BA now wants a UK-US open skies deal - the last talks were broken off by the US in October - to be implemented in stages over a four to five year period, similar to the US-France bilateral earlier this year, says Allen. This would push back "any compulsion" to give up slots to the end of the new bilateral's implementation, he says. However, "BA could speed up the process by giving up slots on a voluntary basis," he adds.

According to a London-based airline analyst a four to five year delay in opening up Heathrow will "-give BA time to replace its ageing Boeing 747 fleet with the smaller, more capital efficient 777s, which have a higher proportion of premium class seats".

The phasing in of open skies is supported by UK rival British Midland. "It will make much more sense for the industry,' says Austin Reid, managing director of British Midland, which has applied for licences for 10 transatlantic routes out of Heathrow.
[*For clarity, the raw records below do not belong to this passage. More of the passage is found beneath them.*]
(** C2, amended: a non-empty table whose header string contains both
    "risk" and "allocation" is never classified as risk, and it is
    classified as (allocation, "Allocation Data") exactly when none of
    the three rules tried before the allocation rule (performance, SIP,
    holdings) matches the header string. *)
Theorem risk_allocation_priority (row0 : list string) (rest : table) :
  str_in "risk" (header_str row0) = true ->
  str_in "allocation" (header_str row0) = true ->
  fst (classify_table (row0 :: rest)) <> Some "risk" /\
  (classify_table (row0 :: rest) = (Some "allocation", Some "Allocation Data")
   <-> rule_performance (header_str row0) = false /\
       rule_sip (header_str row0) = false /\
       rule_holdings (header_str row0) = false).
Proof.
  intros _ Ha. apply allocation_rule_fires in Ha.
  simpl. unfold classify_header. rewrite Ha.
  destruct (rule_performance _), (rule_sip _), (rule_holdings _);
    try destruct (rule_debt _); simpl;
    (split; [discriminate | split; [discriminate || tauto | intros (? & ? & ?); congruence]]).
Qed.

Lemma risk_allocation_priority_witness :
  fst (classify_table [["Risk"; "Allocation"]; ["x"; "y"]]) <> Some "risk" /\
  (classify_table [["Risk"; "Allocation"]; ["x"; "y"]]
     = (Some "allocation", Some "Allocation Data")
   <-> rule_performance (header_str ["Risk"; "Allocation"]) = false /\
       rule_sip (header_str ["Risk"; "Allocation"]) = false /\
       rule_holdings (header_str ["Risk"; "Allocation"]) = false).
Proof.
  apply (risk_allocation_priority ["Risk"; "Allocation"] [["x"; "y"]]);
    vm_compute; reflexivity.
Defined.

(** C5: [classify_table] is a function of the header row alone, and of
    that row only up to letter case: two non-empty tables whose header
    rows agree cell by cell once lower-cased get the same (category,
    label), whatever their other rows are. *)
Theorem classify_table_header_only (row0 row0' : list string)
    (rest rest' : table) :
  map lower row0 = map lower row0' ->
  classify_table (row0 :: rest) = classify_table (row0' :: rest').
Proof.
  intros H. simpl. unfold header_str. now rewrite H.
Qed.

Lemma classify_table_header_only_witness :
  classify_table [["Company"; "Weight"]; ["a"; "1"]; ["b"; "2"]]
  = classify_table [["COMPANY"; "weight"]; ["b"; "2"]].
Proof.
  apply (classify_table_header_only ["Company"; "Weight"] ["COMPANY"; "weight"]).
  vm_compute. reflexivity.
Defined.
But USregulators have already stated that they will block a more limited alliance if Heathrow is not opened to competition. A source at the European Commission, meanwhile, says the competition directorate has not been officially notified of BA's change of plan. But he adds that such a plan would still need anti-trust immunity.

Lufthansa's conviction that its Star Alliance with Lufthansa is being unfairly treated by the EUcompetition authorities is growing. Star, which faces the loss of 108 weekly slots at Frankfurt, is expecting a final decision in early 1999.

Ulrich Schultze-Strathaus, head of international and environmental affairs at the German carrier, argues that the Commission's intervention in all transatlantic alliances was motivated by a desire to be fair. The Commission needs to rethink its approach given the changed circumstances, he says. He wants BA to submit a new proposal, and the Commission to reschedule the implementation of its conditions for anti-trust immunity, so that all the alliances under investigation are affected simultaneously.

Strathaus adds that, if BA gets its way, much of the excess US capacity from Asian routes, which under a new UK-US bilateral would have been redeployed in the transatlantic market from Heathrow, will be "-dumped onto the continental European market".